Lemma queues_one_run (offset : Z) (i : nat) (c : proc_ctx) :
  len c = tlen (buf c) -> (i < length (queues c))%nat ->
  queues_one offset i c =
  if DRM_PROC_RETURNS
     && (len c + tlen (queues_row i (add_use_count 1 (nth i (queues c) null_queue)))
         >? DRM_PROC_LIMIT)
  then Return
         (len c + tlen (queues_row i (add_use_count 1 (nth i (queues c) null_queue)))
          - offset)
         (set_eof true
            (visit i
               (emit [queues_row i (add_use_count 1 (nth i (queues c) null_queue))]
                  c)))
  else Next tt
         (visit i
            (emit [queues_row i (add_use_count 1 (nth i (queues c) null_queue))] c)).
Proof.
  intros Hl Hi.
  unfold queues_one, bind, modify, DRM_PROC_PRINT_RET, bind, proc_sprintf,
    proc_limit_check.
  cbn [queues log_event atomic_inc_use_count set_queues len set_len sprintf_at].
  rewrite nth_update_same by assumption.
  generalize (queues_row i (add_use_count 1 (nth i (queues c) null_queue))).
  intros row.
  assert (E : poke (len c) row (buf c) = buf c ++ concat [row]).
  { rewrite Hl, poke_end. simpl. now rewrite app_nil_r. }
  assert (El : tlen (concat [row]) = tlen row)
    by (simpl; now rewrite app_nil_r).
  destruct (DRM_PROC_RETURNS && (len c + tlen row >? DRM_PROC_LIMIT)); f_equal;
    apply ctx_ext;
    cbn [buf len eof start writes queues events positions visit emit written
         atomic_dec_use_count atomic_inc_use_count log_event set_queues
         set_len set_eof sprintf_at];
    rewrite ?E, ?El; reflexivity.
Qed.

Lemma visit_all_fields (idx : list nat) : forall c,
  buf (visit_all idx c) = buf c /\ len (visit_all idx c) = len c
  /\ eof (visit_all idx c) = eof c /\ writes (visit_all idx c) = writes c
  /\ events (visit_all idx c) = events c ++ queue_events idx.
Proof.
  induction idx as [| i idx IH]; intros c; simpl.
  - now rewrite app_nil_r.
  - destruct (IH (visit i c)) as (Hb & Hn & He & Hw & Hv).
    unfold visit_all in *. rewrite Hb, Hn, He, Hw, Hv. simpl.
    rewrite <- !app_assoc. auto.
Qed.


Lemma visit_all_emit (idx : list nat) (p : list text) : forall c,
  emit p (visit_all idx c) = visit_all idx (emit p c).
Proof.
  induction idx as [| i idx IH]; intros c; simpl; [reflexivity |].
  unfold visit_all in *. now rewrite IH.
Qed.

Lemma queues_rows_untouched (i : nat) (idx : list nat) (c : proc_ctx) :
  ~ In i idx ->
  queues_rows (queues (visit i c)) idx = queues_rows (queues c) idx.
Proof.
  intros Hn. unfold queues_rows. apply map_ext_in. intros j Hj.
  simpl. rewrite !nth_update_other; [reflexivity | |]; congruence.
Qed.

(** The loop of the queues report: it prints the rows of the queues
    and visits every queue it has printed. *)
Lemma queues_loop_run (offset : Z) (idx : list nat) : forall c,
  len c = tlen (buf c) -> NoDup idx ->
  (forall i, In i idx -> (i < length (queues c))%nat) ->
  for_each idx (queues_one offset) c =
  if snd (printed_if DRM_PROC_RETURNS (len c) (queues_rows (queues c) idx))
  then
    Return
      (len (emit (fst (printed_if DRM_PROC_RETURNS (len c)
                         (queues_rows (queues c) idx))) c) - offset)
      (set_eof true
         (visit_all
            (firstn (length (fst (printed_if DRM_PROC_RETURNS (len c)
                                    (queues_rows (queues c) idx))))
                    idx)
            (emit (fst (printed_if DRM_PROC_RETURNS (len c)
                          (queues_rows (queues c) idx))) c)))
  else
    Next tt
      (visit_all idx
         (emit (fst (printed_if DRM_PROC_RETURNS (len c)
                       (queues_rows (queues c) idx))) c)).
Proof.
  induction idx as [| i idx IH]; intros c Hl Hnd Hin.
  - cbn [queues_rows map]. rewrite printed_if_nil. simpl.
    rewrite emit_nil. reflexivity.
  - cbn [for_each]. unfold bind.
    rewrite queues_one_run; [| assumption | apply Hin; now left].
    cbn [queues_rows map]. rewrite printed_if_cons.
    set (row := queues_row i (add_use_count 1 (nth i (queues c) null_queue))).
    destruct (DRM_PROC_RETURNS && (len c + tlen row >? DRM_PROC_LIMIT)) eqn:E.
    + cbn [fst snd length firstn]. simpl. rewrite app_nil_r. reflexivity.
    + inversion Hnd as [| ? ? Hni Hnd']; subst.
      rewrite IH; cycle 1.
      * simpl. rewrite app_nil_r, tlen_app, Hl. reflexivity.
      * assumption.
      * intros j Hj. simpl. rewrite !update_queue_length. apply Hin. now right.
      * rewrite queues_rows_untouched by assumption.
        assert (El : len (visit i (emit [row] c)) = len c + tlen row)
          by (simpl; now rewrite app_nil_r).
        rewrite El. fold (queues_rows (queues c) idx).
        change (queues (emit [row] c)) with (queues c).
        destruct (printed_if DRM_PROC_RETURNS (len c + tlen row)
                    (queues_rows (queues c) idx))
          as [p o].
        cbn [fst snd length firstn].
        rewrite !visit_emit, !emit_emit. reflexivity.
Qed.

Lemma queues_visit_all (idx : list nat) (c : proc_ctx) (b : bool) :
  queues (set_eof b (visit_all idx c)) = queues (visit_all idx (set_eof b c))
  /\ events (set_eof b (visit_all idx c)) = events c ++ queue_events idx.
Proof.
  split.
  - revert c. induction idx as [| i idx IH]; intros c; simpl; [reflexivity |].
    unfold visit_all in *. simpl in IH. rewrite IH. reflexivity.
  - simpl. apply visit_all_fields.
Qed.

Lemma visit_all_queues_only (idx : list nat) : forall c c',
  queues c = queues c' -> queues (visit_all idx c) = queues (visit_all idx c').
Proof.
  induction idx as [| i idx IH]; intros c c' H; simpl; [assumption |].
  apply IH. simpl. now rewrite H.
Qed.

Lemma firstn_seq_min (n : nat) : forall s l,
  firstn n (seq s l) = seq s (Nat.min n l).
Proof.
  induction n as [| n IH]; intros s [| l]; simpl; auto.
  now rewrite IH.
Qed.

Lemma queues_rows_firstn (qs : list drm_queue) (m : nat) :
  firstn m (queues_rows qs (seq 0 (length qs)))
  = queues_rows qs (seq 0 (Nat.min m (length qs))).
Proof.
  unfold queues_rows. now rewrite firstn_map, firstn_seq_min.
Qed.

****************

Your answer should be the exact lines above from the one with "- cbn [queues_rows" through the one with "cbn [queues_rows map]. rewrite printed_if_cons.", both included, and nothing besides.

  - cbn [queues_rows map]. rewrite printed_if_nil. simpl.
    rewrite emit_nil. reflexivity.
  - cbn [for_each]. unfold bind.
    rewrite queues_one_run; [| assumption | apply Hin; now left].
    cbn [queues_rows map]. rewrite printed_if_cons.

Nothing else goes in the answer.